ECLI:NL:OGEAA:2016:529

Gerecht in Eerste Aanleg van Aruba

Datum uitspraak
23 augustus 2016
Publicatiedatum
1 september 2016
Zaaknummer
E.J. no. 110 van 2016
Instantie
Gerecht in Eerste Aanleg van Aruba
Type
Uitspraak
Rechtsgebied
Civiel recht
Procedures
  • Eerste aanleg - enkelvoudig
Rechters
  • A.H.M. van de Leur
Vindplaatsen
  • Rechtspraak.nl
AI samenvatting door LexboostAutomatisch gegenereerd

Kennelijk onredelijk ontslag en verjaring in arbeidsovereenkomst

In deze zaak, behandeld door het Gerecht in Eerste Aanleg van Aruba, heeft verzoeker, vertegenwoordigd door mr. M.O. Lopez, een verzoek ingediend tegen de naamloze vennootschap Merantillas N.V., vertegenwoordigd door mr. L.J. Pieters, met betrekking tot een kennelijk onredelijk ontslag. De procedure begon met een verzoekschrift en een verweerschrift, gevolgd door een mondelinge behandeling op 12 april 2016. Tijdens deze zitting heeft verzoeker zijn eis gewijzigd en zijn petitum aangepast. Merantillas heeft verweer gevoerd en verzocht om niet-ontvankelijkheid van verzoeker.

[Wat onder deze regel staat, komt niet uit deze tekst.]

(* ===== verification/OIDC.v ===== *)
(** * OIDC authentication (src/internal/auth/oidc.go)

    The identity provider, its HTTP transport, the JSON decoder, the parser of
    floating point numbers, and the signature primitives are classes; the checks
    on the token, the selection of the key, the cache of keys and the claims are
    here. [W] is the outside world: what the provider answers and the clock. *)
From S2P Require Import Prelude Errors GoLib Codecs Types Validation Auth.

(** ** Data *)

Record OIDCClaims := mkOIDCClaims {
  OIDCClaims_Issuer : string;
  OIDCClaims_Subject : string;
  OIDCClaims_Audience : list string;
  OIDCClaims_AuthorizedParty : string;
  OIDCClaims_ExpiresAt : Time;
  OIDCClaims_NotBefore : option Time
}.

Record jwk := mkJwk {
  jwk_Kty : string;
  jwk_Kid : string;
  jwk_Alg : string;
  jwk_Use : string;
  jwk_N : string;
  jwk_E : string;
  jwk_Crv : string;
  jwk_X : string;
  jwk_Y : string
}.

(** The token header, and the claims before they are checked; [Audience] and
    [NotBefore] are raw JSON, empty when the member is missing. *)
Record JWTHeader := mkJWTHeader { Header_Alg : string; Header_Kid : string }.
Record JWTPayload := mkJWTPayload {
  Payload_Issuer : string;
  Payload_Subject : string;
  Payload_Audience : string;
  Payload_AuthorizedParty : string;
  Payload_ExpiresAt : string;
  Payload_NotBefore : string
}.

Record jwksVerifier := mkVerifier {
  v_issuer : string;
  v_jwks : string;
  v_keys : gmap string jwk;
  v_refreshedAt : Time
}.
#[export] Instance eta_jwksVerifier : Eta jwksVerifier := λ r,
  mkVerifier (v_issuer r) (v_jwks r) (v_keys r) (v_refreshedAt r).

(** ** What is not computed *)

(** A finite float is an exact rational, numerator over a positive denominator. *)
Inductive Float := FloatNaN | FloatInf | FloatFinite (num : Z) (den : positive).

Inductive Curve := P256 | P384 | P521.
Record RSAKey := mkRSAKey { RSA_N : Z; RSA_E : Z }.
Record ECKey := mkECKey { EC_Curve : Curve; EC_X : Z; EC_Y : Z }.

(** The answer to a GET request: no response, or a status and a body, which may
    fail to be read. *)
Inductive HTTPAnswer := HTTPBadRequest (err : GoError) | HTTPFailed (err : GoError)
| HTTPResponse (status : Z) (body : GoError + string).

Class Provider (W : Type) := {
  HTTPGet : string → W → HTTPAnswer * W;
  WallClock : W → Time * W
}.

(** The JSON documents of the package: [json.Unmarshal], or a decoder that is
    then checked to be at the end of its input. *)
(** [url.Parse]; [URL_User] tells whether there is user information. *)
Record URL := mkURL {
  URL_Scheme : string;
  URL_Host : string;
  URL_User : bool;
  URL_Path : string;
  URL_RawQuery : string;
  URL_Fragment : string
}.
Class URLParser := { ParseURL : string → GoError + URL }.

Record discoveryDocument := mkDiscovery { Discovery_Issuer : string; Discovery_JWKSURI : string }.

Class TokenJSON := {
  DecodeDiscovery : string → GoError + discoveryDocument;
  DecodeHeader : string → GoError + JWTHeader;
  DecodePayload : string → GoError + JWTPayload;
  DecodeKeySet : string → GoError + list jwk;
  DecodeString : string → GoError + string;
  DecodeStrings : string → GoError + list string;
  DecodeNumber : string → GoError + string;
  ParseFloat : string → option Float;
  float_nanoseconds : Z → positive → Z
}.

Class Signatures := {
  sha384 : string → string;
  sha512 : string → string;
  VerifyPKCS1v15 : RSAKey → Z → string → string → option GoError;
  VerifyECDSA : ECKey → string → Z → Z → bool;
  IsOnCurve : Curve → Z → Z → bool
}.

(** ** Pure checks *)

Definition MaxToken : Z := 2 ^ 20.
Definition plain (message : string) : GoError := PlainError message.
Definition unauthenticated (message : string) : GoError := E CodeUnauthenticated message.

Definition bearerToken (header : string) : Outcome string :=
  if negb (HasPrefix header bearer_prefix) || (zstrlen header =? zstrlen bearer_prefix) ||
     (MaxToken <? zstrlen header - zstrlen bearer_prefix) || contains_space (after_prefix header)
  then Err bearer_required
  else Ok (after_prefix header).

(** [base64.URLEncoding.DecodeString], with padding. *)
Definition URLDecodeString (s : string) : option string :=
  of_bytes <$> b64_decode URLAlphabet true (filter (λ c, is_newline c = false) (chars s)).
Definition decodeURL (value : string) : option string :=
  match RawURLDecodeString value with
  | Some decoded => Some decoded
  | None => URLDecodeString value
  end.

Definition contains (values : list string) (target : string) : bool :=
  existsb (λ value, value == target) values.

(** [strings.Split(raw, ".")] *)
Fixpoint split_chars (l current : list Ascii.ascii) : list (list Ascii.ascii) :=
  match l with
  | [] => [reverse current]
  | ch :: l => if byte_val ch =? 46 then reverse current :: split_chars l []
               else split_chars l (ch :: current)
  end.
Definition SplitDots (s : string) : list string := of_chars <$> split_chars (chars s) [].

(** [new(big.Int).SetBytes] *)
Definition SetBytes (s : string) : Z := foldl (λ acc b, acc * 256 + b) 0 (bytes s).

De rechter heeft vastgesteld dat verzoeker niet in staat is om de kosten van de procedure te dragen en verleent hem verlof tot kosteloos procederen. Het Gerecht heeft vervolgens de ontvankelijkheid van verzoeker beoordeeld en het verweer van Merantillas verworpen. De feiten van de zaak zijn als volgt: verzoeker was in dienst van Merantillas en werd op 24 juni 2015 op staande voet ontslagen. Verzoeker heeft de nietigheid van het ontslag ingeroepen, maar heeft later besloten om zijn vorderingen te baseren op kennelijk onredelijk ontslag.

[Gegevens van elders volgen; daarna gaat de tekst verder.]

(** What [Verify] returns, and why. *)
Definition verified_token s s' (raw : string) (claims : OIDCClaims) : Prop :=
  ∃ header64 payload64 signature64 headerBytes payloadBytes signature header k,
    SplitDots raw = [header64; payload64; signature64] ∧
    decodeURL header64 = Some headerBytes ∧ decodeURL payload64 = Some payloadBytes ∧
    decodeURL signature64 = Some signature ∧ DecodeHeader headerBytes = inr header ∧
    parse_claims (v_issuer (aw_verifier s)) payloadBytes = inr claims ∧
    key_provenance s s' (Header_Kid header) k ∧
    (jwk_Alg k = "" ∨ jwk_Alg k = Header_Alg header) ∧
    signed_by k (Header_Alg header) (header64 +:+ "." +:+ payload64) signature.

Lemma split_token_inr raw headerBytes payloadBytes signature signed :
  split_token raw = inr (headerBytes, payloadBytes, signature, signed) →
  ∃ header64 payload64 signature64, SplitDots raw = [header64; payload64; signature64] ∧
    decodeURL header64 = Some headerBytes ∧ decodeURL payload64 = Some payloadBytes ∧
    decodeURL signature64 = Some signature ∧ signed = header64 +:+ "." +:+ payload64.
Proof.
  unfold split_token. destruct (_ || _); [done|].
  destruct (SplitDots raw) as [|h [|p [|sg [|]]]]; try done. intros Hs.
  destruct (decodeURL h) as [hb|] eqn:Hh; [|done]. destruct (decodeURL p) as [pb|] eqn:Hp; [|done].
  destruct (decodeURL sg) as [sb|] eqn:Hsg; [|done]. simplify_eq. by exists h, p, sg.
Qed.
Definition updateNode (r : Request) : M Response :=
  revision ← lift (parseETag (Header_Get r "If-Match"));
  input ← body_of NodeBody r;
  _ ← authorizeACLElevation r (PathValue r "id") PermissionFilesWrite NodeCapabilityWrite;
  _ ← match NodeBody_ParentID input with
      | Some parentID => authorizeACLElevation r parentID PermissionFilesWrite NodeCapabilityWrite
      | None => ret tt
      end;
  node ← ServiceNamespace.UpdateNode (context r) (identity r) (PathValue r "id")
           (NodeBody_Name input) (NodeBody_ParentID input) revision;
  ret (node_response node).

Definition recycleNode (r : Request) : M Response :=
  revision ← lift (parseETag (Header_Get r "If-Match"));
  _ ← authorizeACLElevation r (PathValue r "id") PermissionFilesDelete NodeCapabilityDelete;
  _ ← ServiceNamespace.Recycle (context r) (identity r) (PathValue r "id") revision;
  ret no_content.

Definition toRecycleResponse (entry : RecycleEntry) : JSON :=
  JObject [("node", toNodeResponse (RecycleEntry_Node entry));
           ("original_parent_id", JString (RecycleEntry_OriginalParentID entry));
           ("deleted_at", JTime (RecycleEntry_DeletedAt entry))].

Definition listRecycle (r : Request) : M Response :=
  limit ← lift (parseLimit (Query_Get r "limit"));
  page ← ServiceNamespace.ListRecycle s (identity r) (Query_Get r "cursor") limit;
  ret (writePage toRecycleResponse page).

Definition restoreNode (r : Request) : M Response :=
  revision ← lift (parseETag (Header_Get r "If-Match"));
  _ ← empty_body r;
  _ ← authorizeACLElevation r (PathValue r "id") PermissionFilesWrite NodeCapabilityWrite;
  node ← ServiceNamespace.Restore (context r) (identity r) (PathValue r "id") revision;
  ret (node_response node).

Definition purgeNode (r : Request) : M Response :=
  revision ← lift (parseETag (Header_Get r "If-Match"));
  _ ← authorizeACLElevation r (PathValue r "id") PermissionFilesDelete NodeCapabilityDelete;
  _ ← ServiceNamespace.Purge (context r) (identity r) (PathValue r "id") revision;
  ret no_content.

Definition no_store (resp : Response) : Response := set_header "Cache-Control" "no-store" resp.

Het Gerecht heeft geoordeeld dat het ontslag rechtsgeldig was en dat de vorderingen van verzoeker zijn verjaard. De rechter heeft geconcludeerd dat Merantillas een dringende reden had voor het ontslag, aangezien verzoeker zich ernstig misdroeg op de werkvloer. De vorderingen van verzoeker zijn afgewezen en hij is veroordeeld in de proceskosten. De beschikking is gegeven op 23 augustus 2016 door mr. A.H.M. van de Leur.

Uitspraak

Beschikking van 23 augustus 2016
Behorend bij E.J. no. 110 van 2016
GERECHT IN EERSTE AANLEG VAN ARUBA
BESCHIKKING in de zaak van:
[verzoeker],
wonende in Aruba,
verzoeker,
hierna ook te noemen: [verzoeker],
gemachtigde: de advocaat mr. M.O. Lopez,
tegen:
de naamloze vennootschap
MERANTILLAS N.V.,
h.o.d.n.
RIU HOTELS & RESORTS,
gevestigd in Aruba,
verweerster,
hierna ook te noemen: Merantillas,
gemachtigde: de advocaat mr. L.J. Pieters.

1.DE PROCEDURE

1.1
Het verloop van de procedure blijkt uit:
-het verzoekschrift, met producties;
-het verweerschrift, met producties;
-de aantekeningen van de griffier van de mondelinge behandeling van de zaak ter terechtzitting van 12 april 2016.
1.2
Uit die aantekeningen blijkt dat [verzoeker] samen met zijn gemachtigde ter zitting is verschenen. Merantillas is verschenen bij haar gemachtigde. [Verzoeker] heeft ter zitting gebruik gemaakt van de aan hem geboden gelegenheid om te reageren op het verweerschrift, en dat onder overlegging van een pleitnota. Vervolgens heeft Merantillas gebruik gemaakt van de aan haar geboden gelegenheid om te nog te reageren op de reactie van [verzoeker], zulks eveneens onder overlegging van een pleitnota voorzien van toegelaten producties. Alle in die pleitnota mogelijk voorkomende bevrijdende stellingen van Merantillas die (in strijd met het bepaalde in artikel 18c Rv) niet reeds waren neergelegd in haar verweerschrift blijven buiten beschouwing, omdat [verzoeker] daarop niet meer heeft kunnen reageren. [verzoeker] is wel in de gelegenheid gesteld om te reageren op het verjaringsberoep van Merantillas, nu in iedere stand van een procedure een beroep op verjaring kan worden opgeworpen.
1.3 [
Verzoeker] heeft ter zitting zijn eis gewijzigd, in die zin dat hij onderdeel A. van zijn in het verzoekschrift neergelegde petitum heeft ingetrokken.
1.4
Beschikking is nader bepaald op heden.

2.DE STANDPUNTEN VAN PARTIJEN

2.1
Na wijziging van eis verzoekt [verzoeker] dat het Gerecht bij uitvoerbaar bij voorraad te verklaren beschikking:
a. voor recht verklaart dat het door Merantillas aan [verzoeker] gegeven ontslag kennelijk onredelijk is;
b. Merantillas uit hoofde van kennelijk onredelijk ontslag veroordeelt tot betaling aan [verzoeker] van een door het Gerecht vast te stellen billijkheidsvergoeding;
c. Merantillas veroordeelt in de proceskosten.
2.2
Merantillas voert verweer en concludeert dat [verzoeker] niet-ontvankelijk moet worden verklaard in het door hem verzochte, althans tot afwijzing daarvan, uitvoerbaar bij voorraad te verklaren kosten rechtens.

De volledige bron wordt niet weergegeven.